### EXERCISE GOAL
When you repeat the listing, keep every character as it is.
----------------------------------------
(** * A GraphQL gateway in front of the OpenAI API: embedding and properties

    The development follows the layout of the repository:
    - [Types]      is [src/types/index.ts];
    - [Provider]   holds the wire shapes of the [openai] client that the
                   service reads and writes;
    - [Service]    is [src/services/openai.ts];
    - [Resolvers]  is [src/schema/resolvers.ts];
    - [Worker]     is [src/index.ts].

    Asynchronous functions are embedded in a small monad [M]: a computation
    either returns a value or throws (a rejected promise), and it records
    the calls it makes to the outside world (provider calls, [console.error],
    construction of the client and of the GraphQL server) in a trace. *)

From Stdlib Require Import PrimFloat Strings.String Strings.Ascii.
From Stdlib Require Import ZArith List Bool Lia.
Import ListNotations.

(** Decimal literals such as [0.7] stand for the nearest binary64 value, as
    they do in the source. *)
Set Warnings "-inexact-float".

Local Open Scope string_scope.
Local Open Scope list_scope.
Local Open Scope Z_scope.

(** ** JavaScript notions used by the code *)

Module Js.

(** A value caught by a [catch] clause: an instance of [Error], which has a
    [message], or any other thrown value. *)
Inductive thrown : Type :=
| Error (message : string)
| NonError (shown : string).

(** [error instanceof Error ? error.message : 'Unknown error'] *)
Definition message_or_unknown (e : thrown) : string :=
  match e with
  | Error message => message
  | NonError _ => "Unknown error"
  end.

(** Truthiness.  An optional field is [None] when it is [undefined] or
    [null]; a string is falsy when empty, a number when it is [0], [-0]
    or [NaN]. *)
Definition truthy_string (s : string) : bool :=
  match s with EmptyString => false | String _ _ => true end.

Definition truthy_number (x : float) : bool :=
  negb (PrimFloat.eqb x 0%float) && PrimFloat.eqb x x.

Definition truthy_int (n : Z) : bool := negb (n =? 0).

(** [x || d] at each of the three types. *)
Definition or_string (x : option string) (d : string) : string :=
  match x with
  | Some s => if truthy_string s then s else d
  | None => d
  end.

Definition or_number (x : option float) (d : float) : float :=
  match x with
  | Some v => if truthy_number v then v else d
  | None => d
  end.

Definition or_int (x : option Z) (d : Z) : Z :=
  match x with
  | Some n => if truthy_int n then n else d
  | None => d
  end.

(** [!x] and [x === s] for an optional string. *)
Definition not_string (x : option string) : bool :=
  match x with
  | Some s => negb (truthy_string s)
  | None => true
  end.

Definition strict_equal (x : option string) (s : string) : bool :=
  match x with
  | Some v => String.eqb v s
  | None => false
  end.

(** [xs[0]?.f] *)
Definition first_field {A B : Type} (xs : list A) (f : A -> option B)
  : option B :=
  match nth_error xs 0 with
  | Some x => f x
  | None => None
  end.

End Js.

(** ** src/types/index.ts *)

Module Types.

Module Env.
Record t : Type := mk {
  OPENAI_API_KEY : option string;
  ENVIRONMENT : option string
}.
End Env.

Module ChatMessage.
Record t : Type := mk {
  role : string;
  content : string
}.
End ChatMessage.

Module ChatInput.
Record t : Type := mk {
  messages : list ChatMessage.t;
  model : option string;
  temperature : option float;
  maxTokens : option Z
}.
End ChatInput.

Module CompletionInput.
Record t : Type := mk {
  prompt : string;
  model : option string;
  maxTokens : option Z;
  temperature : option float
}.
End CompletionInput.

Module Usage.
Record t : Type := mk {
  promptTokens : Z;
  completionTokens : Z;
  totalTokens : Z
}.
End Usage.

Module ChatResponse.
Record t : Type := mk {
  message : ChatMessage.t;
  model : string;
  usage : option Usage.t
}.
End ChatResponse.

Module CompletionResponse.
Record t : Type := mk {
  text : string;
  model : string;
  usage : option Usage.t
}.
End CompletionResponse.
----------------------------------------
### WRITTEN ANSWER
(** * A GraphQL gateway in front of the OpenAI API: embedding and properties

    The development follows the layout of the repository:
    - [Types]      is [src/types/index.ts];
    - [Provider]   holds the wire shapes of the [openai] client that the
                   service reads and writes;
    - [Service]    is [src/services/openai.ts];
    - [Resolvers]  is [src/schema/resolvers.ts];
    - [Worker]     is [src/index.ts].

    Asynchronous functions are embedded in a small monad [M]: a computation
    either returns a value or throws (a rejected promise), and it records
    the calls it makes to the outside world (provider calls, [console.error],
    construction of the client and of the GraphQL server) in a trace. *)

From Stdlib Require Import PrimFloat Strings.String Strings.Ascii.
From Stdlib Require Import ZArith List Bool Lia.
Import ListNotations.

(** Decimal literals such as [0.7] stand for the nearest binary64 value, as
    they do in the source. *)
Set Warnings "-inexact-float".

Local Open Scope string_scope.
Local Open Scope list_scope.
Local Open Scope Z_scope.

(** ** JavaScript notions used by the code *)

Module Js.

(** A value caught by a [catch] clause: an instance of [Error], which has a
    [message], or any other thrown value. *)
Inductive thrown : Type :=
| Error (message : string)
| NonError (shown : string).

(** [error instanceof Error ? error.message : 'Unknown error'] *)
Definition message_or_unknown (e : thrown) : string :=
  match e with
  | Error message => message
  | NonError _ => "Unknown error"
  end.

(** Truthiness.  An optional field is [None] when it is [undefined] or
    [null]; a string is falsy when empty, a number when it is [0], [-0]
    or [NaN]. *)
Definition truthy_string (s : string) : bool :=
  match s with EmptyString => false | String _ _ => true end.

Definition truthy_number (x : float) : bool :=
  negb (PrimFloat.eqb x 0%float) && PrimFloat.eqb x x.

Definition truthy_int (n : Z) : bool := negb (n =? 0).

(** [x || d] at each of the three types. *)
Definition or_string (x : option string) (d : string) : string :=
  match x with
  | Some s => if truthy_string s then s else d
  | None => d
  end.

Definition or_number (x : option float) (d : float) : float :=
  match x with
  | Some v => if truthy_number v then v else d
  | None => d
  end.

Definition or_int (x : option Z) (d : Z) : Z :=
  match x with
  | Some n => if truthy_int n then n else d
  | None => d
  end.

(** [!x] and [x === s] for an optional string. *)
Definition not_string (x : option string) : bool :=
  match x with
  | Some s => negb (truthy_string s)
  | None => true
  end.

Definition strict_equal (x : option string) (s : string) : bool :=
  match x with
  | Some v => String.eqb v s
  | None => false
  end.

(** [xs[0]?.f] *)
Definition first_field {A B : Type} (xs : list A) (f : A -> option B)
  : option B :=
  match nth_error xs 0 with
  | Some x => f x
  | None => None
  end.

End Js.

(** ** src/types/index.ts *)

Module Types.

Module Env.
Record t : Type := mk {
  OPENAI_API_KEY : option string;
  ENVIRONMENT : option string
}.
End Env.

Module ChatMessage.
Record t : Type := mk {
  role : string;
  content : string
}.
End ChatMessage.

Module ChatInput.
Record t : Type := mk {
  messages : list ChatMessage.t;
  model : option string;
  temperature : option float;
  maxTokens : option Z
}.
End ChatInput.

Module CompletionInput.
Record t : Type := mk {
  prompt : string;
  model : option string;
  maxTokens : option Z;
  temperature : option float
}.
End CompletionInput.

Module Usage.
Record t : Type := mk {
  promptTokens : Z;
  completionTokens : Z;
  totalTokens : Z
}.
End Usage.

Module ChatResponse.
Record t : Type := mk {
  message : ChatMessage.t;
  model : string;
  usage : option Usage.t
}.
End ChatResponse.

Module CompletionResponse.
Record t : Type := mk {
  text : string;
  model : string;
  usage : option Usage.t
}.
End CompletionResponse.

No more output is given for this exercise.